McDonald’s Sues Top Meat Packers for Alleged Collusion
According to the article, McDonald’s has some beef with today’s largest meat packers.
The “Big Four”
The fast-food giant is suing the U.S. meat industry’s “Big Four” — Tyson, JBS, Cargill and National Beef Packing Company — and their subsidiaries, alleging a price fixing scheme for beef specifically. In a recent federal complaint filed in New York, McDonald’s accused the companies of anticompetitive measures such as collectively limiting supply to boost prices and charge “illegally inflated” amounts.
Allegations of Collusion
This collusion caused the beef market to become “a monopoly in which direct purchasers were forced to buy at prices dictated by (the meat packers),” McDonald’s suit reads — later noting that the injury it has sustained as one of those buyers is what “antitrust laws were designed to prevent.”
McDonald’s alleges that the meat packers’ conspiracy dates back nearly a decade, at least as early as January 2015, and continues today. Its suit argues these companies' actions violate the Sherman Act, a federal antitrust law.
Tyson, JBS, Cargill and National Beef did not immediately respond to requests for comment. But these companies have faced federal probes and allegations of price fixing before.
Other Related Lawsuits
Lawsuits filed by grocery stores, ranchers, restaurants and wholesalers have piled up over the years. Some litigation is still pending, although meat packers and processers have opened their wallets in the past.
In 2022, for example, JBS agreed to a $52.5 million settlement in a similar beef price-fixing lawsuit. And Tyson agreed to pay $221.5 million back in 2021, after facing class-action claims that alleged purposely inflated chicken prices.
Such settlements did not include admissions of wrongdoing, however. Meat processors have previously maintained that larger supply and demand factors out of their control, not anticompetitive behavior, has caused prices to go up. Meat processing plants were occasionally closed during the height of the COVID-19 pandemic, for example, and the industry has also faced labor shortages that were worsened by the pandemic.

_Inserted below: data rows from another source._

(** [String(x)] of the Number that [z] stands for: the decimal digits of an
    integer below [2^53]; from there to [10^21] the shortest digits that
    tell the Number, filled up with zeros; from [10^21] on the exponent
    form, one digit, then a point and the other digits if there are any,
    then [e+] and the exponent; [Infinity] beyond the largest Number.
    (The search for the digits does not fail: 17 digits tell any Number.) *)
Definition numberToString (z : Z) : jsstring :=
  match toDouble z with
  | None => if z <? 0 then u "-Infinity" else u "Infinity"
  | Some v =>
      if Z.abs v <? 2 ^ 53 then numToString v
      else
        let sign := if v <? 0 then u "-" else [] in
        match shortestDigits (Z.abs v) with
        | Some (s, n, k) =>
            if n <=? 21 then sign ++ numToString (s * 10 ^ (n - k))
            else
              let digits := numToString s in
              sign ++ take 1 digits
                ++ (if k =? 1 then [] else u "." ++ drop 1 digits)
                ++ u "e+" ++ numToString (n - 1)
        | None => sign ++ numToString (Z.abs v)
        end
  end.

(** ** Telegram data *)

(** A peer: which of [userId], [chatId], [channelId] it carries.  The ids
    are big-integer objects, so a present id is truthy whatever its value. *)
Record Peer : Type := {
  userId : option Z;
  chatId : option Z;
  channelId : option Z
}.

(** [message.fromId]: absent, a user peer, or another peer object (whose
    [String] is the text [[object Object]]). *)
Inductive FromId : Type :=
| FromNone
| FromUser (id : Z)
| FromOther.

Record Media : Type := {
  media_title : jsstring;
  media_caption : jsstring
}.

Record Message : Type := {
  msg_id : Z;
  peerId : option Peer;
  fromId : FromId;
  senderId : option Z;
  date : Z;
  (** [className === 'MessageService'] *)
  isService : bool;
  (** [msg.action] is set *)
  action : bool;
  message : jsstring;
  caption : jsstring;
  media : option Media;
  (** one of [photo], [document], [video], [audio], [voice], [sticker] *)
  attachment : bool
}.

Inductive ClassName : Type := ClsUser | ClsChat | ClsChannel.

Record Chat : Type := {
  className : ClassName;
  broadcast : bool;
  chat_id : Z
}.

Record User : Type := {
  (** [me.id], absent when falsy *)
  user_id : option Z;
  accessHash : Z
}.

Record Dialog : Type := { entity : option Chat }.

(** The result of an awaited call: it threw, or it returned. *)
Inductive Attempt (A : Type) : Type :=
| Threw
| Returned (a : A).
Arguments Threw {A}.
Arguments Returned {A} a.

(** A Bot API response: [response.ok], and what [response.json()] gives:
    [result.ok] with [result.result.message_id] (absent when falsy). *)
Record BotJson : Type := {
  json_ok : bool;
  json_message_id : option Z
}.

Record Response : Type := {
  resp_ok : bool;
  resp_json : Attempt BotJson
}.

Inductive BotRequest : Type :=
| BotSendMessage (token chat text : jsstring)
| BotDeleteMessage (token chat : jsstring) (message_id : Z).

(** A reference passed to [client.getEntity]/[getInputEntity]. *)
Inductive EntityRef : Type :=
| RefPeer (p : Peer)
| RefId (id : jsstring)
| RefUser (id : Z).

Record SearchRequest : Type := {
  search_peer : Chat;
  search_fromId : option Z;
  search_accessHash : Z;
  search_minDate : Z;
  search_maxDate : Z;
  search_limit : Z;
  search_offsetId : Z
}.

(** What the program does to the outside, in order. *)
Inductive Event : Type :=
| EvGetMe
| EvGetEntity (r : EntityRef)
| EvGetInputEntity (r : EntityRef)
| EvGetUser (id : Z)
| EvGetDialogs
| EvGetMessages (chat : Chat) (limit : Z)
| EvSearch (q : SearchRequest)
| EvDeleteMessages (chat : Chat) (ids : list Z)
| EvSendMessage (chat : Chat) (text : jsstring)
| EvFetch (q : BotRequest)
| EvSleep (ms : Z).

(** The Telegram client, the Bot API, the clock and the case mapping of the
    runtime, over a world [W].  [clock n] is what the [n]-th reading of
    [Date.now()] returns (in ms). *)
Class Client (W : Type) : Type := {
  clock : nat -> Z;
  (** [s.toLowerCase()] *)
  toLowerCase : jsstring -> jsstring;
  getMe : W -> Attempt (option User) * W;
  getEntity : EntityRef -> W -> Attempt (option Chat) * W;
  getInputEntity : EntityRef -> W -> Attempt (option Chat) * W;
  getUserEntity : Z -> W -> Attempt (option User) * W;
  getDialogs : W -> Attempt (list Dialog) * W;
  getMessages : Chat -> Z -> W -> Attempt (option (list (option Message))) * W;
  searchMessages : SearchRequest -> W -> Attempt (list (option Message)) * W;
  (** [true] when the call resolves, [false] when it throws *)
  deleteMessages : Chat -> list Z -> W -> bool * W;
  (** the id of the sent message, absent when the result or its id is falsy *)
  sendMessage : Chat -> jsstring -> W -> Attempt (option Z) * W;
  fetch : BotRequest -> W -> Attempt Response * W;
  (** the text built by [extractChatInfo], [parseLotteryMessage] and
      [buildFormattedMessage] for a notification *)
  formatNotification : Message -> option Chat -> option jsstring -> jsstring
}.

(** ** Program state *)

(** A dedup entry: [{ ts, text }]. *)
Record Entry : Type := {
  ts : Z;
  text : jsstring
}.

(** The world, the number of clock readings taken so far, the calls made so
    far (oldest first), and the two module-level maps of
    core/telegram-monitor.js. *)
Record State (W : Type) : Type := {
  world : W;
  ticks : nat;
  log : list Event;
  processedMessages : gmap jsstring Entry;
  sentNotificationMessages : gmap jsstring (list Z)
}.
Arguments world {W} _.
Arguments ticks {W} _.
Arguments log {W} _.
Arguments processedMessages {W} _.
Arguments sentNotificationMessages {W} _.

Section Effects.
Context {W : Type} `{Client W}.

Definition M (A : Type) : Type := State W -> A * State W.

#[global] Instance M_ret : MRet M := fun A a st => (a, st).
#[global] Instance M_bind : MBind M :=
  fun A B f m st => let '(a, st') := m st in f a st'.

(** Run a client call on the world and record it. *)
Definition call {A : Type} (e : Event) (op : W -> A * W) : M A :=
  fun st =>
    let '(a, w) := op (world st) in
    (a, {| world := w; ticks := ticks st; log := log st ++ [e];
           processedMessages := processedMessages st;
           sentNotificationMessages := sentNotificationMessages st |}).

(** [Date.now()] *)
Definition dateNow : M Z :=
  fun st =>
    (clock (ticks st),
     {| world := world st; ticks := S (ticks st); log := log st;
        processedMessages := processedMessages st;
        sentNotificationMessages := sentNotificationMessages st |}).

(** [sleep(ms)] *)
Definition sleep (ms : Z) : M unit :=
  fun st =>
    (tt, {| world := world st; ticks := ticks st; log := log st ++ [EvSleep ms];
            processedMessages := processedMessages st;
            sentNotificationMessages := sentNotificationMessages st |}).

Definition getProcessed : M (gmap jsstring Entry) :=
  fun st => (processedMessages st, st).

Definition setProcessed (pm : gmap jsstring Entry) : M unit :=
  fun st =>
    (tt, {| world := world st; ticks := ticks st; log := log st;
            processedMessages := pm;
            sentNotificationMessages := sentNotificationMessages st |}).

Definition getSent : M (gmap jsstring (list Z)) :=
  fun st => (sentNotificationMessages st, st).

Still, lawsuits like the one from McDonald’s point to increased profit margins during the alleged time of conspiracy — and argue that overall concentration of the market helps facilitate collusion.
“Conspiracies are easier to organize and sustain when only a few firms control a large share of the market,” McDonald’s suit reads. Data from recent years has showed that Tyson, JBS, Cargill and National Beef control more than 80 percent of the U.S. beef market combined, the suit notes.
McDonald’s is seeking a trial by jury. The Chicago-based chain, which did not immediately respond to a recent request for further comment, has more than 39,000 locations across over 100 countries worldwide, including about 13,000 in the U.S. The vast majority are franchised.
Discussion Questions
1. Define collusion. Why is collusion illegal?
Collusion is defined as a secret or illegal cooperation or conspiracy, especially to cheat or deceive others. In the context of antitrust law, collusion is illegal because it does not foster competition in the marketplace—Less competition leads to higher consumer prices, lower quality, and/or less selection of goods and services.
2. What is the Sherman Act?
The Sherman Antitrust Act of 1890 is a U.S. antitrust law that seeks to ensure free competition among those engaged in commerce. To do so, the act prohibits unfair monopolies. The Sherman Act prohibits: (1) anticompetitive agreements and (2) unilateral conduct that monopolizes or attempts to monopolize a particular market. The act authorizes the U.S. Department of Justice to bring suits to prohibit conduct violating the act, and authorizes private parties injured by conduct violating the act to bring lawsuits for treble (i.e., triple) damages.
The law seeks to prevent the artificial raising of prices by the restriction of trade or supply. An “innocent” monopoly (i.e., a monopoly achieved solely by merit), is legal, but acts by a monopolist to artificially that status, or nefarious dealings to create a monopoly, are not.
The purpose of the Sherman Act is not to protect competitors from harm from legitimately successful businesses, nor to prevent businesses from gaining honest profits from consumers, but rather to preserve a competitive marketplace to protect consumers from abuses.
3. McDonald’s is the largest fast-food restaurant chain in the United States and the world. In terms of its “beef” against the U.S. meat industry’s “Big Four” (Tyson, JBS, Cargill, and National Beef Packing Company) is this a classic case of the “pot calling the kettle black?” Explain your response.
As of 2024, McDonald’s only holds approximately 25 percent of U.S. fast food restaurant market share, so one would be hard-pressed to call McDonald’s a monopoly in its industry. In stark contrast, as the article indicates, the U.S. meat industry’s “Big Four” (Tyson, JBS, Cargill, and National Beef Packing Company) controls more than 80 percent of the U.S. beef market combined. Add collusion to the mix (if the allegations are true), and it is much easier to call that combination an illegal restraint of trade.